Although soft robotics promises a new generation of robust, versatile machines capable of complex functions and seamless integration with biology, the fabrication of such soft, three dimensional (3D) hierarchical structures remains a significant challenge. Stereolithography (SLA) is an additive manufacturing technique that can rapidly fabricate the complex device architectures required for the next generation of these systems. Current SLA materials and processes are prohibitively expensive, display little elastic deformation at room temperature, or exhibit Young's moduli exceeding most natural tissues, all of which limit use in soft robotics.
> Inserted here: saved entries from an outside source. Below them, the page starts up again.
Lemma round_waits last e q :
  let q' := retry_round e q in
  retrying e q → refusing → e.(Execution.AttemptCount) + 1 < maxAttempts → 0 <= e.(Execution.AttemptCount) →
  maxAttempts <= maxInt64 → After last (q_clock q) = false →
  waiting_retry (q_clock q) (retried e q) q' ∧ (retried e q).(Execution.AttemptCount) = e.(Execution.AttemptCount) + 1.
Proof.
  intros q' [Hc Hr [Hs _] _ Hq] Href Hn H0 Hm Hl.
  assert (next_number e = e.(Execution.AttemptCount) + 1) as Hnum
    by (apply wrap64_id; unfold in_int64, maxInt64 in *; lia).
  destruct (refusing_outcome e e (next_number e) (retry_start q) Href) as [Ho Ha]; [lia|].
  rewrite (proj2 (Z.leb_gt _ _)) in Ho, Ha by lia.
  assert ((retried e q).(Execution.AttemptCount) = next_number e) as Hcount by done.
  split; [|congruence].
  apply (recorded_waits e (attempt_row e e s (w_nodeID w) (next_number e) (retry_start q) resp doErr)
    (recorded_cmd e s (w_nodeID w) (next_number e) (retry_start q) resp doErr) (q_store q) q'); try done.
  - simpl. unfold dispatched_store. by rewrite bool_decide_true.
  - change (Execution.LastRetryAt (retried e q)
      = Some (Add (q_clock q) (delay (Execution.AttemptCount (retried e q))))).
    rewrite Hcount. unfold retried. by rewrite Ha.
Qed.

(** The last attempt ends the execution. *)
Definition given_up (e e' : Execution) (q : quiet Spec) : Prop :=
  sp_executions (q_store q) !! key e = Some e'
  ∧ e'.(Execution.Status) = ExecutionStatusFailedTerminal
  ∧ e'.(Execution.FinalOutcome) = OutcomeTerminalFailure
  ∧ e'.(Execution.AttemptCount) = maxAttempts
  ∧ e'.(Execution.IdempotencyKey) = e.(Execution.IdempotencyKey)
  ∧ sp_schedules (q_store q) !! (t, s.(Schedule.ID)) = Some s'.

Lemma dispatched_gives_up exec e0 q (q' : quiet Spec) :
  refusing → 0 < maxAttempts → advanced e0 s s' → s.(Schedule.TenantID) = t →
  e0.(Execution.TenantID) = t → wrap64 (e0.(Execution.AttemptCount) + 1) = maxAttempts →
  q_store q' = dispatched_store exec e0 s s' (w_nodeID w) maxAttempts q resp doErr →
  given_up e0 (final_row exec e0 s (w_nodeID w) maxAttempts q resp doErr) q'.
Proof.
  intros Href Hm Hadv Ht Het Hn Hst. destruct (refusing_outcome exec e0 maxAttempts q Href Hm) as [Ho _].
  rewrite Z.leb_refl in Ho. unfold given_up. rewrite Hst. unfold dispatched_store, final_row.
  rewrite Ho. simpl. destruct (advanced_identity _ _ _ Hadv) as [-> ->].
  split; [rewrite Het; apply lookup_insert_eq|]. do 2 (split; [done|]). split; [done|]. split; [done|].
  rewrite Ht. apply lookup_insert_eq.
Qed.

(** What a list of tick times needs of the surroundings. *)
Fixpoint rounds_ok (times : list Time) (e : Execution) (q : quiet Spec) : Prop :=
  match times with
  | [] => True
  | now :: times =>
      let q := set_clock now q in
      if early e q then rounds_ok times e (retry_start q)
      else round_ok e q ∧ rounds_ok times (retried e q) (retry_round e q)
  end.

Lemma rounds_early now times e q :
  early e (set_clock now q) = true → rounds_ok times e (retry_start (set_clock now q)) →
  rounds_ok (now :: times) e q.
Proof. intros He H. cbn [rounds_ok]. by rewrite He. Qed.

Lemma rounds_late now times e q :
  early e (set_clock now q) = false → round_ok e (set_clock now q) →
  rounds_ok times (retried e (set_clock now q)) (retry_round e (set_clock now q)) →
  rounds_ok (now :: times) e q.
Proof. intros He H1 H2. cbn [rounds_ok]. by rewrite He. Qed.

(** A callback of the execution. *)
Definition callback_of (e : Execution) (req : Request) : Prop :=
  rq_URL req = s.(Schedule.CallbackURL)
  ∧ rq_Header req !! HeaderIdempotencyKey = Some [e.(Execution.IdempotencyKey)].

(** After [n] attempts the execution waits for the next, or has been given up. *)
Definition after_attempts (n : Z) (e e' : Execution) (q : quiet Spec) : Prop :=
  (n = maxAttempts → given_up e e' q)
  ∧ (n < maxAttempts → ∃ last, waiting_retry last e' q ∧ key e' = key e ∧ e'.(Execution.AttemptCount) = n).

Lemma retries_progress times last e q :
  refusing → maxAttempts <= maxInt64 → 0 <= e.(Execution.AttemptCount) < maxAttempts →
  waiting_retry last e q → patient last e.(Execution.AttemptCount) times → rounds_ok times e q →
  let n := attempts_made last e.(Execution.AttemptCount) times in
  ∃ e' calls, after_attempts n e e' (ticks w times q) ∧ q_calls (ticks w times q) = q_calls q ++ calls
    ∧ Z.of_nat (length calls) = n - e.(Execution.AttemptCount) ∧ Forall (callback_of e) calls.
Proof.
  intros Href Hmax. revert last e q.
  induction times as [|now times IH]; intros last e q H0 Hw Hp Hok; cbn [attempts_made].
  { exists e, []. rewrite app_nil_r, Z.sub_diag. split; [|done]. split; [lia|]. by exists last. }
  destruct Hp as (_ & P1 & P2 & P3). simpl in Hok. set (q1 := set_clock now q) in *.
  destruct (patient_due last e q now Hw P1 P2) as [Hr He]. fold q1 in Hr, He.
  change (ticks w (now :: times) q) with (ticks w times (run_main (runTick w) q1).2).
  rewrite He in Hok. destruct (too_early last e.(Execution.AttemptCount) now).
  { rewrite (early_tick e q1 Hr He). apply (IH last e (retry_start q1)); try done. by apply waits_on. }
  destruct Hok as [Hrd Hok]. rewrite (retry_tick e q1 Hr He Hrd). cbn [snd].
  assert (next_number e = e.(Execution.AttemptCount) + 1) as Hnum
    by (apply wrap64_id; unfold in_int64, maxInt64 in *; lia).
  assert (callback_of e (retry_request e q1)) as Hcb by (split; [done|apply request_headers_key]).
  destruct (decide (next_number e = maxAttempts)) as [Hmx|Hmx].
  - assert (times = []) as -> by (destruct times; [done|destruct P3; lia]). simpl.
    eexists _, [retry_request e q1]. split; [|split; [done|split; [simpl; lia|by apply Forall_singleton]]].
    split; [intros _|lia].
    destruct Hr as [_ [_ (Ht & _) _ (Het & _) _] _ _ _], Hrd as [_ _ _ _ Hadv _].
    eapply dispatched_gives_up; [done|lia|done|done|done|exact Hmx|]. simpl. by rewrite Hmx.
  - destruct (round_waits last e q1 Hr Href) as [Hw' Hc']; [lia..|done|].
    rewrite <- Hc' in P3. rewrite <- Hc'.
    destruct (IH now (retried e q1) (retry_round e q1)) as (e' & calls & Hg & Hcalls & Hl & Hall);
      [lia|done..|].
    exists e', (retry_request e q1 :: calls). split; [exact Hg|]. split.
    { rewrite Hcalls. simpl. by rewrite <- app_assoc. }
    split; [cbn [length]; lia|]. by apply Forall_cons.
Qed.
End retrying.

(** ** From the claim on *)

Section from_the_claim.
Context `{PF : !Platform, J : !Json}.
Context (w : Worker) (tn : Tenant) (l1 l2 : list Tenant) (s s' : Schedule) (slot horizon : Time).
Context (resp : option Response) (doErr : option DoErr) (q : quiet Spec).

Notation now := (q_clock q).
Notation e0 := (claimed_row w tn s slot q).
Notation maxAttempts := s.(Schedule.MaxAttempts).

(** The execution the first attempt leaves. *)
Definition first_attempted : Execution :=
  attempted_row e0 e0 s (w_nodeID w) 1 (firing_start w tn s slot q) resp doErr.

(** The slot is due, the receiver answers but never accepts, and up to the
    horizon nothing else is to be done. *)
Record failing : Prop := {
  fl_firing : firing w tn l1 l2 s slot q;
  fl_answered : answered w tn s s' slot q resp doErr;
  fl_refusing : refusing resp doErr;
  fl_limit : 0 < maxAttempts <= maxInt64;
  fl_calm : calm tn l1 l2 s horizon e0.(Execution.ID) (q_store q);
  fl_slot : After slot now = false
}.

Lemma first_tick :
  failing → run_main (runTick w) q = (None, first_round w tn s s' slot q resp doErr).
Proof.
  intros [Hf Ha _ _ _ _]. rewrite (runTick_claims _ _ _ _ _ _ _ Hf).
  by rewrite (answered_drain _ _ _ _ _ _ _ _ _ _ Hf Ha).
Qed.

Lemma first_waits :
  failing → 1 < maxAttempts →
  waiting_retry w tn l1 l2 s slot horizon now first_attempted (first_round w tn s s' slot q resp doErr).
Proof.
  intros [Hf Ha Href Hm Hc Hslot] H1.
  destruct (refusing_outcome w s resp doErr e0 e0 1 (firing_start w tn s slot q) Href) as [Ho Hr]; [lia|].
  rewrite (proj2 (Z.leb_gt _ _)) in Ho, Hr by lia.
  destruct Hf as [_ _ _ _ _ [Hn _] _ (Hst & Ht & Hact) _ _ _].
  apply (recorded_waits w tn l1 l2 s slot horizon e0
    (attempt_row e0 e0 s (w_nodeID w) 1 (firing_start w tn s slot q) resp doErr)
    (recorded_cmd e0 s (w_nodeID w) 1 (firing_start w tn s slot q) resp doErr)
    (q_store (claimed w tn s slot q)) (first_round w tn s s' slot q resp doErr)); try done.
  - destruct Hc as [C1 C2 C3 C4 C5 C6]. split; try done.
    + by apply (own_keys_insert Execution.TenantID Execution.ID _ e0).
    + simpl. intros p x [[<- <-]|[_ Hp]]%lookup_insert_Some Hne; [done|by eapply C6].
  - split; try done. simpl. apply lookup_insert_eq.
  - simpl. unfold dispatched_store. by rewrite bool_decide_true.
  - change (Execution.LastRetryAt first_attempted
      = Some (Add now (DelayForAttempt (Schedule.RetryBackoff s) 1))).
    unfold first_attempted. by rewrite Hr.
Qed.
Herein, we report a low-cost build window substrate that enables the rapid fabrication of high resolution (∼50 μm) silicone (polydimethylsiloxane) based elastomeric devices using an open source SLA printer. Our thiol–ene click chemistry permits photopolymerization using low energy (H_e < 20 mJ cm⁻²) optical wavelengths (405 nm < λ < 1 mm) available on many low-cost SLA machines. This chemistry is easily tuned to achieve storage moduli, 6 < E < 283 kPa at engineering strains, γ = 0.02; similarly, a large range of ultimate strains, 0.5 < γ_ult < 4 is achievable through appropriate selection of the two primary chemical constituents (mercaptosiloxane, M.S., and vinylsiloxane, V.S.). Using this chemo-mechanical system, we directly fabricated compliant machines, including an antagonistic pair of fluidic elastomer actuators (a primary component in most soft robots). During printing, we retained unreacted pockets of M.S. and V.S. that permit autonomic self-healing, via sunlight, upon puncture of the elastomeric membranes of the soft actuators.